Location
- PSC 819, Box 63 FPO AE 09645-0005 Naval Station Rota Spain 36°37′16″N 6°18′23″W﻿ / ﻿36.62111°N 6.30639°W

Information
- School type: DoDEA
- Opened: 1975
- Status: Open
- School district: DoDEA Europe South
- Principal: Wanda Bradley
- Grades: 6–12
- Education system: DoDDS
- Classes offered: Regular, Honors, Advanced Placement
- Hours in school day: 7
- Colors: Blue, white, black
- Sports: Wrestling, football, soccer, and basketball
- Mascot: Admiral
- Nickname: Rota MHS
- Team name: Admirals
- Accreditation: AdvancED
- Communities served: Naval Station Rota Spain
- Affiliation: DoDDS
- Website: www.dodea.edu/RotaMHS/

= David Glasgow Farragut High School =

David Glasgow Farragut Middle/High School is a secondary school for students in grades 6 through 12 located on Naval Station Rota Spain. DGF High School (also referred to as Rota High School) is a member of the Mediterranean District of the Department of Defense Dependent Schools (DoDDS) operated by the Department of Defense Education Activity.

== Academics ==
First opened in the Fall of 1958, David Glasgow Farragut School at Rota Naval Station, Spain, consisted of Kindergarten through grade 12. Since 1975, Rota High School (also known as David Glasgow Farragut Middle/High School) has been an accredited member of AdvancED (formerly North Central Association). Students complete a minimum of 26 courses and exams in regular and Advanced Placement (AP) classes with an opportunity to obtain college credit. Due to the small size of the school there are many classes which are not offered at the school, to make up for this the school offers virtual classes through what they call DoDEA Virtual School. The virtual classes are mostly run through the website Edgenuity and Schoology.

== Extracurricular activities ==
The DGF High School mascot and athletic emblem is the Admiral in honor of Adm. David Glasgow Farragut. The school colors are blue, white, and black.

=== Athletics ===
The Admirals compete in a variety of athletic activities at the Division II level and for an opportunity to win DODDS European Championships. Fall sports include: cheerleading, American football, volleyball, golf, and cross country; winter sports include: cheerleading, boys and girls basketball, and wrestling; spring sports include: soccer, softball, and track and field.

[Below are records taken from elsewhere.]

(** * SU2 structural output: field catalogues, data loaders and write gates

    A shallow embedding of [SU2_CFD/src/output/output_elasticity.cpp]
    (class [CElasticityOutput], SU2 6.2.0) and the properties of its field
    catalogues ([SetHistoryOutputFields], [SetVolumeOutputFields]), its data
    loaders ([LoadHistoryData], [LoadVolumeData]) and its write gates
    ([WriteScreen_Header], [WriteScreen_Output], [WriteHistoryFile_Output]).

    Conventions.
    - C++ integers ([unsigned short], [unsigned long]) are [Z]; the one place
      where the source does arithmetic on them ([WriteScreen_Header]) writes
      the wrap-around out.
    - [su2double] is IEEE binary64, Rocq's primitive [float].
    - Member functions that mutate the containers of the base class are
      state transformers in the monad [M]; a member function that only
      reads the object takes it as an argument.
    - Pointer arrays handed in by the caller ([solver], [node], the stress
      vector) are total functions of the index. *)

From stdpp Require Import base option list gmap strings pretty.
From Stdlib Require Import ZArith Lia.
From Stdlib Require Floats.PrimFloat Floats.SpecFloat Floats.FloatOps.

Local Open Scope string_scope.
Local Open Scope Z_scope.

(** ** State and error monad *)

Inductive result (A : Type) : Type :=
| Ok (a : A)
| Err (msg : string).
Arguments Ok {A} a.
Arguments Err {A} msg.

Definition M (S : Type) : Type → Type := λ A, S → result (A * S).

#[global] Instance M_ret {S} : MRet (M S) := λ A a s, Ok (a, s).

#[global] Instance M_bind {S} : MBind (M S) := λ A B k m s,
  match m s with
  | Ok (a, s') => k a s'
  | Err e => Err e
  end.

Definition modify {S} (f : S → S) : M S unit := λ s, Ok (tt, f s).

Definition raise {S A} (msg : string) : M S A := λ _, Err msg.

(** [if (b) stmt;] with no [else]. *)
Definition when {S} (b : bool) (m : M S unit) : M S unit :=
  if b then m else mret tt.

(** Final state of a run, if it did not abort. *)
Definition exec {S A} (m : M S A) (s : S) : option S :=
  match m s with
  | Ok (_, s') => Some s'
  | Err _ => None
  end.

(** ** Numbers *)

Abbreviation su2double := PrimFloat.float.

(** Conversion of an integer counter to [su2double] (round to nearest even),
    as done implicitly when an [unsigned long] is passed for a [su2double]. *)
Definition su2double_of_Z (z : Z) : su2double :=
  FloatOps.SF2Prim (SpecFloat.binary_normalize FloatOps.prec FloatOps.emax z 0 false).

(** ** Enumerators declared outside this translation unit

    The enumerators that [output_elasticity.cpp] compares against come from
    [option_structure.hpp]. They are parameters here; nothing is assumed of
    them but that the two deformation regimes are different values. *)

Class OptionStructure := {
  SMALL_DEFORMATIONS : Z;
  LARGE_DEFORMATIONS : Z;
  DYNAMIC : Z;
  FEA_SOL : nat;
  deformations_distinct : SMALL_DEFORMATIONS ≠ LARGE_DEFORMATIONS
}.

(** The values SU2 gives them. *)
Definition su2_option_structure : OptionStructure :=
  {| SMALL_DEFORMATIONS := 0; LARGE_DEFORMATIONS := 1; DYNAMIC := 1;
     FEA_SOL := 0%nat;
     deformations_distinct := ltac:(discriminate) |}.

(** ** External collaborators, at their interface *)

(** The accessors of [CConfig] that this file calls. *)
Record CConfig := {
  GetGeometricConditions : Z;
  GetTime_Domain : bool;
  GetDynamic_Analysis : Z;
  GetiZone : Z;
  GetVolume_FileName : string;
  GetSurfCoeff_FileName : string;
  GetRestart_FileName : string;
  GetIntIter : Z;
  GetExtIter : Z;
  GetWrt_Con_Freq : Z;
  GetMultizone_Problem : bool;
  GetWrt_ZoneConv : bool
}.

Record CPoint := { GetCoord : Z → su2double }.

Record CGeometry := {
  GetnDim : Z;
  geometry_node : Z → CPoint
}.

Record CVariable := {
  GetSolution : Z → su2double;
  GetSolution_Vel : Z → su2double;
  GetSolution_Accel : Z → su2double;
  GetStress_FEM : Z → su2double;
  GetVonMises_Stress : su2double
}.

Record CSolver := {
  GetRes_RMS : Z → su2double;
  GetRes_FEM : Z → su2double;
  GetRes_BGS : Z → su2double;
  GetTotal_CFEA : su2double;
  GetLoad_Increment : su2double;
  GetForceCoeff : su2double;
  solver_node : Z → CVariable
}.

(** ** The object *)

(** The members of the base class [COutput] that this file reads or
    assigns, as the base-class constructor [COutput(config)] leaves them. *)
Record COutput := {
  multizone : bool;
  RequestedHistoryFields : list string;
  nRequestedHistoryFields : Z;
  RequestedScreenFields : list string;
  nRequestedScreenFields : Z;
  RequestedVolumeFields : list string;
  nRequestedVolumeFields : Z;
  MultiZoneHeaderString : string;
  VolumeFilename : string;
  SurfaceFilename : string;
  RestartFilename : string;
  Conv_Field : string;
  curr_TimeIter : Z;
  curr_InnerIter : Z;
  curr_OuterIter : Z
}.

Record CElasticityOutput := {
  output :> COutput;
  linear_analysis : bool;
  nonlinear_analysis : bool;
  dynamic : bool;
  nDim : Z;
  (** [None]: never assigned. *)
  nVar_FEM : option Z
}.

(** [v.push_back(x)]. *)
Definition push_back {A} (v : list A) (x : A) : list A := v ++ [x].

(** [if (b) v.push_back(x);]. *)
Definition push_back_if {A} (b : bool) (v : list A) (x : A) : list A :=
  if b then push_back v x else v.

(** [v.size()]. *)
Definition size_of {A} (v : list A) : Z := Z.of_nat (length v).

Section Constructor.
Context `{OptionStructure}.

Definition CElasticityOutput_ctor
    (base : COutput) (config : CConfig) (geometry : CGeometry) (val_iZone : Z)
  : CElasticityOutput :=
  let linear_analysis := GetGeometricConditions config =? SMALL_DEFORMATIONS in
  let nonlinear_analysis := GetGeometricConditions config =? LARGE_DEFORMATIONS in
  let dynamic := GetTime_Domain config || (GetDynamic_Analysis config =? DYNAMIC) in
  let nDim := GetnDim geometry in
  (* Initialize number of variables *)
  let nVar_FEM := if linear_analysis then Some nDim else None in
  let nVar_FEM := if nonlinear_analysis then Some 3 else nVar_FEM in
  (* Default fields for screen output *)
  let RequestedHistoryFields :=
    if nRequestedHistoryFields base =? 0
    then push_back (push_back (RequestedHistoryFields base) "ITER") "RMS_RES"
    else RequestedHistoryFields base in
  let nRequestedHistoryFields :=
    if nRequestedHistoryFields base =? 0
    then size_of RequestedHistoryFields
    else nRequestedHistoryFields base in
  (* Default fields for screen output *)
  let RequestedScreenFields :=
    if nRequestedScreenFields base =? 0
    then
      let v := RequestedScreenFields base in
      let v := push_back_if dynamic v "TIME_ITER" in
      let v := push_back_if (multizone base) v "OUTER_ITER" in
      let v := push_back v "INNER_ITER" in
      let v := if linear_analysis
               then push_back (push_back (push_back v "RMS_DISP_X") "RMS_DISP_Y") "RMS_DISP_Z"
               else v in
      let v := if nonlinear_analysis
               then push_back (push_back (push_back v "RMS_UTOL") "RMS_RTOL") "RMS_ETOL"
               else v in
      push_back v "VMS"
    else RequestedScreenFields base in
  let nRequestedScreenFields :=
    if nRequestedScreenFields base =? 0
    then size_of RequestedScreenFields
    else nRequestedScreenFields base in
  (* Default fields for volume output *)
  let RequestedVolumeFields :=
    if nRequestedVolumeFields base =? 0
    then push_back (push_back (push_back (RequestedVolumeFields base)
                                 "COORDINATES") "SOLUTION") "STRESS"
    else RequestedVolumeFields base in
  let nRequestedVolumeFields :=
    if nRequestedVolumeFields base =? 0
    then size_of RequestedVolumeFields
    else nRequestedVolumeFields base in
  let MultiZoneHeaderString := "Zone " +:+ pretty (GetiZone config) +:+ " (Structure)" in
  {| output := {|
       multizone := multizone base;
       RequestedHistoryFields := RequestedHistoryFields;
       nRequestedHistoryFields := nRequestedHistoryFields;
       RequestedScreenFields := RequestedScreenFields;
       nRequestedScreenFields := nRequestedScreenFields;
       RequestedVolumeFields := RequestedVolumeFields;
       nRequestedVolumeFields := nRequestedVolumeFields;
       MultiZoneHeaderString := MultiZoneHeaderString;
       (* Set the volume, surface and restart filenames *)
       VolumeFilename := GetVolume_FileName config;
       SurfaceFilename := GetSurfCoeff_FileName config;
       RestartFilename := GetRestart_FileName config;
       (* Set the default convergence field *)
       Conv_Field := if (String.length (Conv_Field base) =? 0)%nat
                     then "RMS_DISP_X" else Conv_Field base;
       curr_TimeIter := curr_TimeIter base;
       curr_InnerIter := curr_InnerIter base;
       curr_OuterIter := curr_OuterIter base |};
     linear_analysis := linear_analysis;
     nonlinear_analysis := nonlinear_analysis;
     dynamic := dynamic;
     nDim := nDim;
     nVar_FEM := nVar_FEM |}.

End Constructor.

(** ** Field catalogue *)

Inductive format_class := FORMAT_INTEGER | FORMAT_FIXED | FORMAT_SCIENTIFIC.

Inductive field_kind := TYPE_DEFAULT | TYPE_RESIDUAL.

Record HistoryOutputField := {
  history_name : string;
  history_label : string;
  history_format : format_class;
  history_group : string;
  history_kind : field_kind
}.

Record VolumeOutputField := {
  volume_name : string;
  volume_label : string;
  volume_group : string
}.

=== Clubs and activities ===
Honors Band & Choir, After School Club: Academic Support, Junior National Honor Society, Art Club, Color Guard, Math Counts, Spanish Club, Drama Club, Model US Senate, Student Council, Drill Team & Marksman Team, MS Intramurals, International club, Peer mediation team, Student 2 Student Club, Future Business Leaders of America, National Honor Society, Yearbook, Dungeons & Dragons, Makers Club, Educators Rising (Future Educators of America), GSA Club (Gender and Sexuality Alliance or Gay Straight Alliance), Multicultural Club, and Navy JROTC.

Accident

On June 30, 2020, Jaden Scrivener died in a car crash. The whole school was moved, and principles were put in place to "Live Like Jaden".